# [Exercise aim]
Once the data has been read, print it back in full, exactly.

(Saved entries)
(** ** The collection scanner, in closed form *)

Section CollectionScannerMore.

Lemma collFold_counts docs : forall st f,
  DocCount (fst (fold_left collStep docs (st, f)))
  = (if docs is [] then DocCount st else wrap (DocCount st + len docs)) /\
  TotalQueued (fst (fold_left collStep docs (st, f)))
  = (if docs is [] then TotalQueued st
     else wrap (TotalQueued st + sumZ (map qlen docs))).
Proof.
  induction docs as [|d docs IH]; intros st f; [done|].
  cbn [fold_left].
  pose proof (collStep_DocCount st f d) as Hd.
  pose proof (collStep_TotalQueued st f d) as Ht.
  destruct (collStep (st, f) d) as [st' f']. cbn [fst] in Hd, Ht.
  destruct (IH st' f') as [-> ->]. rewrite Hd, Ht. unfold add.
  rewrite len_cons. cbn [map sumZ fold_right]. fold (sumZ (map qlen docs)).
  destruct docs as [|d' docs'].
  - change (sumZ (map qlen [])) with 0. change (len (@nil docDoc)) with 0.
    split; f_equal; lia.
  - rewrite !wrap_wrap_add. split; f_equal; lia.
Qed.

(** The scan in closed form, overflow included. *)
Lemma collLoop_reduced docs : fst (collLoop docs) = collReduced (map qlen docs).
Proof.
  unfold collLoop, collReduced. destruct docs as [|d docs]; [reflexivity|].
  cbn [fold_left map seeded].
  set (st1 := set_MinQueued (qlen d) (set_MaxQueued (qlen d)
               (set_TotalQueued (add 0 (qlen d))
                  (set_DocCount (add 0 1) zeroCollectionStats)))).
  change (collStep (zeroCollectionStats, true) d) with (st1, false).
  destruct (collFold_counts docs st1 false) as [Hn Hs].
  destruct (collFold_extrema docs st1) as [Hmax Hmin].
  destruct (fst (fold_left collStep docs (st1, false))) as [n mx mn t].
  cbn [DocCount MaxQueued MinQueued TotalQueued st1 set_MinQueued set_MaxQueued
       set_TotalQueued set_DocCount] in Hn, Hs, Hmax, Hmin.
  rewrite len_cons. cbn [sumZ fold_right]. fold (sumZ (map qlen docs)).
  replace (len (map qlen docs)) with (len docs)
    by (unfold len; by rewrite length_map).
  unfold add in Hn, Hs. subst mx mn.
  destruct docs as [|d' docs'].
  - subst n t. change (sumZ (map qlen [])) with 0.
    change (len (@nil docDoc)) with 0. f_equal; f_equal; lia.
  - rewrite wrap_wrap_add in Hn, Hs. subst n t. f_equal; f_equal; lia.
Qed.

Lemma getCollectionStats_reduced c :
  fst (getCollectionStats c) = collReduced (queueLengths c).
Proof. by rewrite getCollectionStats_fst, collLoop_reduced, queueLengths_items. Qed.

Lemma len_app {A} (l1 l2 : list A) : len (l1 ++ l2) = len l1 + len l2.
Proof. unfold len. rewrite length_app. lia. Qed.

# [Your solution]
(** ** The collection scanner, in closed form *)

Section CollectionScannerMore.

Lemma collFold_counts docs : forall st f,
  DocCount (fst (fold_left collStep docs (st, f)))
  = (if docs is [] then DocCount st else wrap (DocCount st + len docs)) /\
  TotalQueued (fst (fold_left collStep docs (st, f)))
  = (if docs is [] then TotalQueued st
     else wrap (TotalQueued st + sumZ (map qlen docs))).
Proof.
  induction docs as [|d docs IH]; intros st f; [done|].
  cbn [fold_left].
  pose proof (collStep_DocCount st f d) as Hd.
  pose proof (collStep_TotalQueued st f d) as Ht.
  destruct (collStep (st, f) d) as [st' f']. cbn [fst] in Hd, Ht.
  destruct (IH st' f') as [-> ->]. rewrite Hd, Ht. unfold add.
  rewrite len_cons. cbn [map sumZ fold_right]. fold (sumZ (map qlen docs)).
  destruct docs as [|d' docs'].
  - change (sumZ (map qlen [])) with 0. change (len (@nil docDoc)) with 0.
    split; f_equal; lia.
  - rewrite !wrap_wrap_add. split; f_equal; lia.
Qed.

(** The scan in closed form, overflow included. *)
Lemma collLoop_reduced docs : fst (collLoop docs) = collReduced (map qlen docs).
Proof.
  unfold collLoop, collReduced. destruct docs as [|d docs]; [reflexivity|].
  cbn [fold_left map seeded].
  set (st1 := set_MinQueued (qlen d) (set_MaxQueued (qlen d)
               (set_TotalQueued (add 0 (qlen d))
                  (set_DocCount (add 0 1) zeroCollectionStats)))).
  change (collStep (zeroCollectionStats, true) d) with (st1, false).
  destruct (collFold_counts docs st1 false) as [Hn Hs].
  destruct (collFold_extrema docs st1) as [Hmax Hmin].
  destruct (fst (fold_left collStep docs (st1, false))) as [n mx mn t].
  cbn [DocCount MaxQueued MinQueued TotalQueued st1 set_MinQueued set_MaxQueued
       set_TotalQueued set_DocCount] in Hn, Hs, Hmax, Hmin.
  rewrite len_cons. cbn [sumZ fold_right]. fold (sumZ (map qlen docs)).
  replace (len (map qlen docs)) with (len docs)
    by (unfold len; by rewrite length_map).
  unfold add in Hn, Hs. subst mx mn.
  destruct docs as [|d' docs'].
  - subst n t. change (sumZ (map qlen [])) with 0.
    change (len (@nil docDoc)) with 0. f_equal; f_equal; lia.
  - rewrite wrap_wrap_add in Hn, Hs. subst n t. f_equal; f_equal; lia.
Qed.

Lemma getCollectionStats_reduced c :
  fst (getCollectionStats c) = collReduced (queueLengths c).
Proof. by rewrite getCollectionStats_fst, collLoop_reduced, queueLengths_items. Qed.

Lemma len_app {A} (l1 l2 : list A) : len (l1 ++ l2) = len l1 + len l2.
Proof. unfold len. rewrite length_app. lia. Qed.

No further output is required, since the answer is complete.